__RECORDS TO PROCESS__.

(** *** The simulation *)

Lemma alike_touched x b s1 s2 s2' : touched b s2 s2' → alike x b s1 s2 → alike x b s1 s2'.
Proof.
  intros [->|(e & -> & He)] Ha; [done|]. destruct Ha. split; try done.
  intros e'. cbn. rewrite lookup_insert_eq. by intros [= <-].
Qed.

Lemma push_rest c d p s :
  let s' := (push cfg c d p s).2 in
  ids s' = ids s ∧ metas s' = metas s ∧ creds s' = creds s ∧ stun_limiter s' = stun_limiter s ∧ stun_global s' = stun_global s.
Proof. cbv zeta. unfold push. repeat case_match; done. Qed.

Lemma alike_send x b c m s1 s2 : alike x b s1 s2 → alike x b (send cfg c m s1) (send cfg c m s2).
Proof.
  intros [H1 H2 H3 H4 H5 H6 H7]. unfold send.
  destruct (push_rest c false (ServerMsg_encode m) s1) as (A1 & A2 & A3 & A4 & A5).
  destruct (push_rest c false (ServerMsg_encode m) s2) as (B1 & B2 & B3 & B4 & B5).
  split; unfold class_of, lonely; rewrite ?A2, ?A3, ?A4, ?A5, ?B1, ?B2, ?B3, ?B4, ?B5; try done.
  by rewrite !push_qstate, H2.
Qed.

Lemma alike_session x x' b s1 s2 :
  ss_conn x' = ss_conn x → ss_binding x' = ss_binding x → ss_cred_user x' = ss_cred_user x → alike x b s1 s2 → alike x' b s1 s2.
Proof. intros E1 E2 E3 []. split; rewrite ?E1, ?E2, ?E3; done. Qed.

Lemma alike_credential t u p x x' b s1 s2 prev :
  ss_conn x' = ss_conn x → ss_binding x' = ss_binding x → ss_cred_user x' = u → alike x b s1 s2 →
  alike x' b (issue_credential cfg stun_port t u p None (ss_conn x) prev s1)
    (issue_credential cfg stun_port t u p (Some b) (ss_conn x) prev s2).
Proof.
  intros E1 E2 E3 [H1 H2 H3 H4 H5 H6 H7]. unfold issue_credential. apply alike_send.
  split; rewrite ?E1, ?E2, ?E3; try done. cbn. rewrite !lookup_insert_eq. eauto.
Qed.

Lemma alike_message env m x b s1 s2 :
  alike x b s1 s2 →
  let r1 := on_message cfg stun_port env m (unbound x) s1 in
  let r2 := on_message cfg stun_port env m x s2 in
  match r2.1 with
  | Some x' => r1.1 = Some (unbound x') ∧ alike x' b r1.2 r2.2
  | None => r1.1 = None ∧ alike x b r1.2 r2.2
  end.
Proof.
  intros Ha. pose proof (al_lonely _ _ _ _ Ha) as Hl. pose proof (al_bound _ _ _ _ Ha) as Hb.
  unfold on_message, with_binding. destruct m; cbn [fst snd ss_binding ss_conn ss_cred_user unbound]; rewrite ?Hb; split; try done.
  - by apply alike_send.
  - by rewrite forward_lonely.
  - eapply alike_touched; [by apply candidates_lonely|done].
  - by rewrite punch_request_lonely.
  - by apply alike_credential.
Qed.

Lemma alike_data env p x b s1 s2 :
  alike x b s1 s2 →
  let r1 := on_data cfg env p (unbound x) s1 in
  let r2 := on_data cfg env p x s2 in
  r1.1 = unbound r2.1 ∧ alike r2.1 b r1.2 r2.2.
Proof.
  intros Ha. pose proof (al_bound _ _ _ _ Ha) as Hb. destruct (al_class _ _ _ _ Ha) as [_ Hc].
  unfold on_data. cbn [ss_binding unbound]. rewrite Hb. apply Z.eqb_neq in Hc. rewrite Hc. cbn [fst snd].
  split; [done|]. apply (alike_session x); [done..|]. destruct Ha. by split.
Qed.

__PROBLEM STATEMENT__. Return the opening line of the data and every line after it through the line containing "alike x' b (issue_credential", please, exactly as written and with nothing added.

__EXERCISE SOLUTION__.
(** *** The simulation *)

Lemma alike_touched x b s1 s2 s2' : touched b s2 s2' → alike x b s1 s2 → alike x b s1 s2'.
Proof.
  intros [->|(e & -> & He)] Ha; [done|]. destruct Ha. split; try done.
  intros e'. cbn. rewrite lookup_insert_eq. by intros [= <-].
Qed.

Lemma push_rest c d p s :
  let s' := (push cfg c d p s).2 in
  ids s' = ids s ∧ metas s' = metas s ∧ creds s' = creds s ∧ stun_limiter s' = stun_limiter s ∧ stun_global s' = stun_global s.
Proof. cbv zeta. unfold push. repeat case_match; done. Qed.

Lemma alike_send x b c m s1 s2 : alike x b s1 s2 → alike x b (send cfg c m s1) (send cfg c m s2).
Proof.
  intros [H1 H2 H3 H4 H5 H6 H7]. unfold send.
  destruct (push_rest c false (ServerMsg_encode m) s1) as (A1 & A2 & A3 & A4 & A5).
  destruct (push_rest c false (ServerMsg_encode m) s2) as (B1 & B2 & B3 & B4 & B5).
  split; unfold class_of, lonely; rewrite ?A2, ?A3, ?A4, ?A5, ?B1, ?B2, ?B3, ?B4, ?B5; try done.
  by rewrite !push_qstate, H2.
Qed.

Lemma alike_session x x' b s1 s2 :
  ss_conn x' = ss_conn x → ss_binding x' = ss_binding x → ss_cred_user x' = ss_cred_user x → alike x b s1 s2 → alike x' b s1 s2.
Proof. intros E1 E2 E3 []. split; rewrite ?E1, ?E2, ?E3; done. Qed.

Lemma alike_credential t u p x x' b s1 s2 prev :
  ss_conn x' = ss_conn x → ss_binding x' = ss_binding x → ss_cred_user x' = u → alike x b s1 s2 →
  alike x' b (issue_credential cfg stun_port t u p None (ss_conn x) prev s1)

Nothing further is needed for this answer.